By Hempology | September 26, 2007

Inland Valley Daily Bulletin, CA
25 Sep 2007
Will Bigham

GRAY AREAS

Conflicting Laws Lead to Arrests, Confusion

California voters passed Proposition 215 – permitting the medical use of marijuana – more than a decade ago.

In some parts of the state, use of the drug is readily accepted by local governments and police departments, with dispensaries and doctors specializing in marijuana openly advertising their businesses.

Such is not the case in the Inland Empire, where medical-marijuana users, dispensers and growers generally face hostile local governments and police departments.

In San Bernardino County, sheriff’s deputies are instructed to arrest medical-marijuana users for possession even if they produce a state-sanctioned ID card proving their status as a medical user.

Medical-marijuana dispensaries that have opened without the blessings of local governments have been raided, sued and faced with ordinances barring them from those communities.

Much of the chaos surrounding medical marijuana in the Inland Empire results from ambiguous state laws, conflicts between state and federal law, and the relative newness of the program.

Following Federal Law

Although the laws governing the medical use of marijuana were passed at the state level, they are largely implemented and enforced at the county level.
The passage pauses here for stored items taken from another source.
(* ===== verification/FilterMedian.v ===== *)
(** * The median filter against a reference sort

    The insertion sort of filters_impl.h sorts its scratch array in place; the
    step returns the middle of the sorted history, or the mean of the two middle
    samples rounded once. *)
From stdpp Require Import sorting.
From S2P Require Import Prelude MachineInt Status Wide Numeric FcMonad Cordic FcVariants FilterBase Filters.
From S2P Require Import FilterSpec FilterRing.

Section Sort.
Variable f : q_format.
Implicit Types (P R : list Z) (k p v : Z).

#[local] Instance sort_format : FilterFormat Z Z := fixed_format f.

Lemma field_compare p k : q_repr f p -> q_repr f k ->
  (linears_fixed_compare (fcq_field f p) (fcq_field f k) <=? 0) = (p <=? k).
Proof.
  intros Hp Hk. change (linears_fixed_compare (fcq_field f p) (fcq_field f k)) with (fcq_cmp (fcq_field f p) (fcq_field f k)).
  rewrite fcq_cmp_sign. pose proof (fcq_field_mono f p k Hp Hk).
  destruct (Z.leb_spec p k); [apply Z.leb_le|apply Z.leb_gt]; lia.
Qed.

(** The inner loop opens a slot for the key: below it nothing exceeds the key, above it everything does. *)
Lemma shift_larger_ok P k : Forall (q_repr f) P -> q_repr f k -> forall y R,
  exists j ws', shift_larger (length P) (fcq_field f k) (P ++ y :: R) = (LINEARS_OK, (j, ws')) /\
    (j <= length P)%nat /\ (forall v, <[j := v]> ws' = take j P ++ v :: drop j P ++ R) /\
    (forall i, (0 < j)%nat -> i = (j - 1)%nat -> nth i P 0 <= k) /\ Forall (fun p => k < p) (drop j P).
Proof.
  intros HP Hk. induction P as [|p P IH] using rev_ind; intros y R.
  - exists O, (y :: R). split; [done|]. split; [lia|]. split; [intros v; reflexivity|]. split; [lia|constructor].
  - apply Forall_app in HP as [HP [Hp _]%Forall_cons_1]. rewrite length_app. cbn [length]. rewrite Nat.add_1_r.
    cbn [shift_larger].
    assert (nth (length P) ((P ++ [p]) ++ y :: R) 0 = p) as En.
    { rewrite <- app_assoc, app_nth2, Nat.sub_diag by lia. done. }
    cbn [F_LOAD F_ZERO_S F_CMP sort_format fixed_format]. rewrite En, (field_compare p k Hp Hk).
    destruct (Z.leb_spec p k).
    + exists (S (length P)), ((P ++ [p]) ++ y :: R). split; [done|]. split; [lia|].
      assert (length (P ++ [p]) = S (length P)) as Hl by (rewrite length_app; cbn; lia).
      split; [intros v|split; [intros i _ ->|]].
      * rewrite insert_app_r_alt, Hl, Nat.sub_diag by lia. rewrite take_ge, drop_ge by lia. reflexivity.
      * rewrite Nat.sub_succ, Nat.sub_0_r, app_nth2, Nat.sub_diag by lia. done.
      * rewrite drop_ge by lia. constructor.
    + assert (<[S (length P) := p]> ((P ++ [p]) ++ y :: R) = P ++ p :: p :: R) as ->.
      { rewrite insert_app_r_alt; rewrite length_app; cbn [length]; [|lia].
        replace (S (length P) - (length P + 1))%nat with 0%nat by lia. by rewrite <- app_assoc. }
      destruct (IH HP p (p :: R)) as (j & ws' & -> & Hj & Hins & Hbelow & Habove).
      exists j, ws'. split; [done|]. split; [lia|]. split; [|split].
      * intros v. rewrite Hins, take_app_le, drop_app_le by lia. by rewrite <- app_assoc.
      * intros i H0 ->. rewrite app_nth1 by lia. by apply Hbelow.
      * rewrite drop_app_le by lia. apply Forall_app. split; [done|]. by repeat constructor.
Qed.

Lemma sorted_insert P k j : StronglySorted Z.le P -> (j <= length P)%nat ->
  (forall i, (0 < j)%nat -> i = (j - 1)%nat -> nth i P 0 <= k) -> Forall (fun p => k < p) (drop j P) ->
  StronglySorted Z.le (take j P ++ k :: drop j P).
Proof.
  intros HP Hj Hb Ha. rewrite <- (take_drop j P) in HP. apply StronglySorted_app in HP as (Hc & H1 & H2).
  assert (Forall (fun p => p <= k) (take j P)) as Hk.
  { destruct j as [|j]; [constructor|]. specialize (Hb j ltac:(lia) ltac:(lia)).
    destruct (nth_lookup_or_length P j 0) as [E|]; [|lia]. rewrite (take_S_r _ _ _ E) in H1 |- *.
    apply Forall_app. split; [|by constructor]. apply StronglySorted_app in H1 as (Hc1 & _ & _).
    apply Forall_forall. intros p Hp. etransitivity; [|exact Hb]. apply Hc1; [by apply list_elem_of_In|].
    apply list_elem_of_In. by left. }
  apply StronglySorted_app. split; [|split; [done|]].
  - intros a b Ha' Hb'. apply list_elem_of_In in Ha', Hb'. rewrite Forall_forall in Hk, Ha.
    destruct Hb' as [->|Hb']; [by apply Hk|]. specialize (Hk _ Ha'). specialize (Ha _ Hb'). lia.
  - constructor; [done|]. refine (Forall_impl _ _ Ha). intros. lia.
Qed.

(** The outer loop: a sorted prefix grows to the whole window. *)
Lemma insertion_sort_ok Q : forall P R, Forall (q_repr f) (P ++ Q) -> StronglySorted Z.le P ->
  exists S, insertion_sort (length P) (length Q) (P ++ Q ++ R) = (LINEARS_OK, S ++ R) /\
    StronglySorted Z.le S /\ Permutation S (P ++ Q).
Proof.
  induction Q as [|k Q IH]; intros P R Hr Hs.
  - exists P. cbn. rewrite app_nil_r. done.
  - cbn [length insertion_sort app].
    assert (nth (length P) (P ++ k :: Q ++ R) F_ZERO_S = k) as ->.
    { rewrite app_nth2, Nat.sub_diag by lia. done. }
    change (F_LOAD k) with (inr (fcq_field f k) : attempt Z). cbv iota beta.
    apply Forall_app in Hr as [HP HQ]. apply Forall_cons_1 in HQ as [Hk HQ].
    destruct (shift_larger_ok P k HP Hk k (Q ++ R)) as (j & ws' & E & Hj & Hins & Hb & Ha).
    rewrite E. cbn [fst snd status_ok]. rewrite Hins.
    pose proof (sorted_insert P k j Hs Hj Hb Ha) as Hs'.
    set (P' := take j P ++ k :: drop j P) in *.
    assert (Permutation P' (k :: P)) as Hp.
    { unfold P'. rewrite <- Permutation_middle. by rewrite take_drop. }
    destruct (IH P' R) as (T & ET & HT & HpT); [|done|].
    { apply Forall_app. split; [|done]. rewrite Hp. by constructor. }
    assert (length P' = S (length P)) as Hl by (by rewrite Hp).
    exists T. replace (take j P ++ k :: drop j P ++ Q ++ R) with (P' ++ Q ++ R)
      by (unfold P'; by rewrite <- app_assoc).
    rewrite <- Hl. split; [exact ET|]. split; [done|]. rewrite HpT, Hp. cbn. by rewrite Permutation_middle.
Qed.
End Sort.

(** ** The reference: the middle of the sorted history *)

Definition sorted_middle (n : nat) (sorted : list Z) : Z :=
  if (n mod 2 =? 0)%nat then div_nearest (nth (n / 2 - 1) sorted 0 + nth (n / 2) sorted 0) 2
  else nth (n / 2) sorted 0.

Fixpoint median_model (n : nat) (h inputs : list Z) : list Z :=
  match inputs with
  | [] => []
  | x :: rest => sorted_middle n (merge_sort Z.le (shift_in n x h)) :: median_model n (shift_in n x h) rest
  end.

Section Median.
Variable f : q_format.
Variable n : nat.
Hypothesis Hn : (0 < n)%nat.

#[local] Instance median_format : FilterFormat Z Z := fixed_format f.

(** The mean of two signals through the wide working type is their mean, rounded once. *)
Lemma fixed_middle_ok l r : q_repr f l -> q_repr f r ->
  exists w, fixed_middle (fcq_field f l) (fcq_field f r) (2 * LINEARS_FIXED_ONE) = inr w /\
    fixed_export f w = inr (div_nearest (l + r) 2).
Proof.
  intros Hl Hr. pose proof (fcq_field_range f l Hl) as Bl. pose proof (fcq_field_range f r Hr) as Br.
  set (w := div_nearest (fcq_field f l + fcq_field f r) 2).
  assert (- LINEARS_FIXED_ONE <= w <= LINEARS_FIXED_ONE) as Bw by (apply div_nearest_between; lia).
  exists w. unfold LINEARS_FIXED_ONE in Bl, Br, Bw. split.
  - unfold fixed_middle, fixed_op.
    destruct (linears_fixed_ops_exact (fcq_field f l) (fcq_field f r) (Some 0)) as (_ & -> & _); [rlia..|].
    rewrite result_of_deliver, fits_i64_true by rlia. cbn [mbind attempt_bind].
    rewrite linears_fixed_div_exact by (unfold LINEARS_FIXED_ONE; rlia).
    rewrite (div_nearest_cancel _ 2 LINEARS_FIXED_ONE) by done. fold w.
    change (2 * LINEARS_FIXED_ONE =? 0) with false. cbv iota.
    rewrite result_of_deliver, fits_i64_true by rlia. done.
  - rewrite fixed_export_eq by rlia. unfold in_unit_interval, LINEARS_FIXED_ONE.
    rewrite (proj2 (Z.leb_le _ _)), (proj2 (Z.leb_le _ _)) by lia. cbn [andb]. f_equal.
    assert (- 2 ^ q_bits f <= div_nearest (l + r) 2 <= 2 ^ q_bits f - 1) as Bm.
    { apply q_repr_range in Hl, Hr. apply div_nearest_between; lia. }
    unfold w, q_round. rewrite !fcq_field_scale, <- Z.mul_add_distr_r by done.
    destruct f; cbn [q_bits] in *.
    + change (2 ^ (31 - 15)) with (32768 * 2). rewrite Z.mul_assoc, div_nearest_1 by done.
      change 65536 with (2 * 32768). rewrite div_nearest_cancel by done.
      unfold endpoint. by rewrite (proj2 (Z.eqb_neq _ _)) by lia.
    + change (2 ^ (31 - 31)) with 1. rewrite Z.mul_1_r.
      unfold endpoint. by rewrite (proj2 (Z.eqb_neq _ _)) by lia.
Qed.

Record median_holds (state_base workspace_base : Z) (c : median Z) (h : list Z) : Prop := {
  m_state : base (med_state c) = state_base;
  m_workspace : base (med_workspace c) = workspace_base;
  m_window : med_window c = n;
  m_head : (med_head c < n)%nat;
  m_length : (n <= length (cells (med_state c)))%nat;
  m_scratch : (n <= length (cells (med_workspace c)))%nat;
  m_history : history (cells (med_state c)) (med_head c) n = h;
  m_repr : Forall (q_repr f) h;
}.

Lemma median_of_ok T R : length T = n -> Forall (q_repr f) T ->
  median_of (T ++ R) n = inr (sorted_middle n T).
Proof.
  intros Hl HT. unfold median_of, sorted_middle.
  assert (n / 2 < n)%nat by (apply Nat.div_lt; lia).
  rewrite !app_nth1 by lia.
  destruct (n mod 2 =? 0)%nat; [|done].
  destruct (fixed_middle_ok (nth (n / 2 - 1) T 0) (nth (n / 2) T 0)) as (w & E & Ew);
    [eapply Forall_nth; [exact HT|lia]..|].
  change (F_COUNT 2) with (inr (2 * LINEARS_FIXED_ONE) : attempt Z).
  cbn [F_LOAD F_MIDDLE F_STORE median_format fixed_format mbind attempt_bind F_ZERO_S].
  rewrite E. cbn [mbind attempt_bind]. exact Ew.
Qed.

(** One step: the middle of the sorted shifted history. *)
Lemma median_step_ok b wb c h x : median_holds b wb c h -> q_repr f x ->
  exists c', median_step_work c x = (LINEARS_OK, (c', Some (sorted_middle n (merge_sort Z.le (shift_in n x h))))) /\
    median_holds b wb c' (shift_in n x h).
Proof.
  intros [Hb Hw Hwin Hh Hl Hs Hhist Hr] Hx. unfold median_step_work.
  change (F_LOAD x) with (inr (fcq_field f x) : attempt Z). cbv iota beta zeta. rewrite Hwin.
  set (st := <[med_head c := x]> (cells (med_state c))).
  assert (history st (advance (med_head c) n) n = shift_in n x h) as Hnext.
  { unfold st. rewrite history_push by done. by rewrite Hhist. }
  assert (n <= length st)%nat as Hst by (unfold st; by rewrite length_insert).
  assert (Permutation (shift_in n x h) (take n st)) as HP.
  { rewrite <- Hnext. apply history_perm; [by apply advance_bound|done]. }
  assert (Forall (q_repr f) (shift_in n x h)) as Hr' by (constructor; [done|by apply Forall_take]).
  set (R := drop n (cells (med_workspace c))).
  assert (length (take n st) = n) as HT by (rewrite length_take; lia).
  destruct (take n st) as [|t0 Q] eqn:ET; [cbn in HT; lia|].
  assert (Forall (q_repr f) ([t0] ++ Q)) as HQ by (cbn [app]; by rewrite <- HP).
  destruct (insertion_sort_ok f Q [t0] R HQ) as (T & E & HTs & HTp); [by repeat constructor|].
  cbn [length app] in E, HTp. replace (n - 1)%nat with (length Q) by (cbn in HT; lia).
  cbn [app]. change (sort_format f) with median_format in E. rewrite E. cbn [fst snd status_ok].
  assert (T = merge_sort Z.le (shift_in n x h)) as ->.
  { apply (StronglySorted_unique Z.le); [done|apply (StronglySorted_merge_sort Z.le)|].
    by rewrite merge_sort_Permutation, HTp, HP. }
  rewrite median_of_ok; [|by rewrite HTp|by rewrite HTp].
  eexists. split; [reflexivity|].
  assert (length (merge_sort Z.le (shift_in n x h)) = n) as HM by (by rewrite HTp).
  split; cbn [med_state med_workspace med_window med_head base cells write with_scratch]; try done;
    [by apply advance_bound|]. rewrite length_app. lia.
Qed.

(** The output cell meets neither the context nor its arrays. *)
Definition median_disjoint (target : filter_abi) (sizeof_ctx px po state_base workspace_base : Z) : Prop :=
  filters_overlap px sizeof_ctx po (sizeof_signal target) = false /\
  filters_overlap po (sizeof_signal target) state_base (Z.of_nat n * sizeof_signal target) = false /\
  filters_overlap po (sizeof_signal target) workspace_base (Z.of_nat n * sizeof_signal target) = false.

Lemma median_drive_ok target sizeof_ctx px po b wb : median_disjoint target sizeof_ctx px po b wb ->
  forall inputs c h o, median_holds b wb c h -> Forall (q_repr f) inputs ->
  (drive (median_step target sizeof_ctx) (Some (px, c)) (Some (po, o)) inputs).1
    = map success (median_model n h inputs).
Proof.
  intros (D1 & D2 & D3) inputs. induction inputs as [|x rest IH]; intros c h o Hc Hin; [done|].
  apply Forall_cons_1 in Hin as [Hx Hin]. cbn [drive median_model map].
  destruct (median_step_ok b wb c h x Hc Hx) as (c' & E & Hc').
  assert (median_step target sizeof_ctx (Some (px, c)) x (Some (po, o)) =
    (LINEARS_OK, (Some (px, c'), Some (po, sorted_middle n (merge_sort Z.le (shift_in n x h)))))) as ->.
  { apply with_output_ok; [done|]. destruct Hc as [Hb Hw Hwin _ _ _ _ _].
    cbv beta zeta. rewrite Hb, Hw, Hwin, D2, D3. exact E. }
  cbn. f_equal. by apply IH.
Qed.
End Median.

(** C27. A median filter is a sort: initialized with a window of n slots, it returns for every sample
    the middle of the last n samples (zeros before the first) sorted by a reference merge sort, for
    an even window the mean of the two middle ones rounded once; it never fails. *)
Theorem median_refines_sort (f : q_format) (target : filter_abi) (sizeof_ctx px po : Z) (n : nat)
    (old c : median Z) (state workspace : array Z) (capacity scratch o : Z) (inputs : list Z) :
  Z.of_nat n <= capacity <= Z.of_nat (length (cells state)) ->
  Z.of_nat n <= scratch <= Z.of_nat (length (cells workspace)) ->
  median_init (H := fixed_format f) target sizeof_ctx (Some (px, old)) (Z.of_nat n) (Some state) capacity
    (Some workspace) scratch = (LINEARS_OK, Some (px, c)) ->
  median_disjoint n target sizeof_ctx px po (base state) (base workspace) -> Forall (q_repr f) inputs ->
  (drive (median_step (H := fixed_format f) target sizeof_ctx) (Some (px, c)) (Some (po, o)) inputs).1
    = map success (median_model n (replicate n 0) inputs).
Proof.
  intros Hcap Hscr Hinit Hdis Hin.
  assert (median_holds f n (base state) (base workspace) c (replicate n 0) /\ (0 < n)%nat) as [Hholds Hpos].
  { revert Hinit. unfold median_init. intros E. injection E as E1 E2.
    pose proof (finish_eq _ _ _ E1 E2) as E.
    apply finish_array_size in E as [Hz E]. apply finish_refuse in E as [_ E]; [|done].
    apply finish_refuse in E as [_ E]; [|done]. rewrite Nat2Z.id in E. injection E as <-. split; [|lia].
    destruct (history_clear state n ltac:(lia)) as [H1 H2].
    split; cbn; [done|done|done|lia|exact H1|lia|exact H2|].
    apply Forall_replicate. destruct f; cbn; rlia. }
  by apply (median_drive_ok f n Hpos target sizeof_ctx px po (base state) (base workspace)).
Qed.

(** An even window: the mean of the two middle samples, halves away from zero. *)
Lemma median_refines_witness :
  (drive (median_step (H := fixed_format Q15) q15_target 32)
     (Some (100, mk_median (mk_array 400 [0; 0]) (mk_array 600 [5; 6]) 2 0)) (Some (200, 7)) [1001; 30; 32767; -5]).1
  = map success [501; 516; 16399; 16381].
Proof.
  rewrite (median_refines_sort Q15 q15_target 32 100 200 2 (mk_median (mk_array 1 []) (mk_array 1 []) 9 9)
    _ (mk_array 400 [5; 6]) (mk_array 600 [5; 6]) 2 2).
  - vm_compute. reflexivity.
  - cbn. lia.
  - cbn. lia.
  - vm_compute. reflexivity.
  - split; [|split]; vm_compute; reflexivity.
  - repeat constructor; rlia.
Defined.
Among local counties, San Bernardino County has the worst record in dealing with medical marijuana, activists say.

“I have heard numerous stories about tough cops in San Bernardino County,” said Dale Gieringer, director of the California branch of the National Organization for the Reform of Marijuana Laws.

“People commonly hear that story from the cops: ‘I’m going to arrest you and let the courts sort it out.  We enforce federal law here.”‘

The federal government recognizes no medical use for marijuana and does not acknowledge California’s medical-marijuana program.

Senate Bill 420, passed in 2003, established a state system that requires county health departments to issue ID cards to those authorized to use marijuana for medical reasons.  Los Angeles and Riverside counties have set up their systems; San Bernardino County has not.

The system was designed to prevent medical-marijuana users from being arrested.

San Bernardino County does not recognize cards issued by neighboring counties, and sheriff’s deputies arrest medical-marijuana users who would not be arrested in Los Angeles or Riverside counties.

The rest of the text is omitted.